Where has this ever been rigorously and neutrally examined? And if it had – why would we have persisted so long, throwing good money after bad, at the UK private sector firm, Carillion? Carillion, which employed 43,000 people to provide services in defense, education, health and transport, collapsed in January, becoming the largest construction bankruptcy in British history. It left creditors and the firm’s pensioners facing steep losses and put thousands of jobs at risk
We tend to regard as heroes those entrepreneurs that go bankrupt – perhaps many times – and then come back and make a fortune.That latter fortune, however, is financed (involuntarily) by many small entrepreneurs and their families, some of whom may well have gone out of business because the work they did for our bankrupt hero was never paid for.

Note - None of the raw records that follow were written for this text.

(** * energy_back: chat sessions, message store and relay

    A shallow embedding of the chat-session subsystem of the backend
    ([messages/models.py], [messages/schemas.py], [messages/router.py],
    [get_message/schemas.py], [get_message/crud.py],
    [get_message/router.py]) and the properties of its session manager,
    message relay, listing queries and expiry sweep.

    Conventions of the embedding:
    - a Python [str] is the list of its code points;
    - a naive UTC [datetime] is a number of microseconds since
      1970-01-01T00:00:00, a [timedelta] a number of microseconds; one
      request reads the clock as one instant [now];
    - a table is the list of its rows in the order the engine scans them;
      a [select] without [order_by] returns rows in that order;
    - an [AsyncSession] is a pair of stores: what is committed and what the
      open transaction sees; an object loaded or refreshed from it keeps
      the column values it was loaded with;
    - handlers are computations in a state-and-exception monad over the
      database session and the log of calls made on the broker client. *)

From Stdlib Require Import ZArith NArith List String Ascii Bool Lia.
From Stdlib Require Import DecimalString Permutation Sorted.
Import ListNotations.

Set Implicit Arguments.

(* ===================================================================== *)
(** ** Python values: strings, JSON, datetimes                            *)
(* ===================================================================== *)

Module Py.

There have recently been a number of very large and very public failures in the banking system that have created enormous public havoc. These banks cannot ‘go bankrupt’ but can – and are – bailed out by the public, which is the equivalent. Without this ‘safety net’ and the incentive to make a profit ‘no matter what’, would a public banking system, such as we once had, have fallen prey to the sub-prime mortgage debacle?
Have the so-called ‘efficiencies’ created by a private banking system been systematically weighed against the costs?I suspect that this is an area where we are acting in ‘blind faith’.It has to be blind because there is so much to the contrary that we can see if we but look.
Another aspect of this faith is the presumption that anything that we may say in favour of private sector or ‘market‘efficiency’, still holds true when the private sector is propped up by government contracts (e.g.public toll road contracts).
I am not arguing that there are not problems in the public sector. There are. But would it not be an idea to address these problems directly rather than advocate private provision where there are also problems – but they are less amenable to correction?
When are we going to get that definitive examination of Carillion and hold them responsible?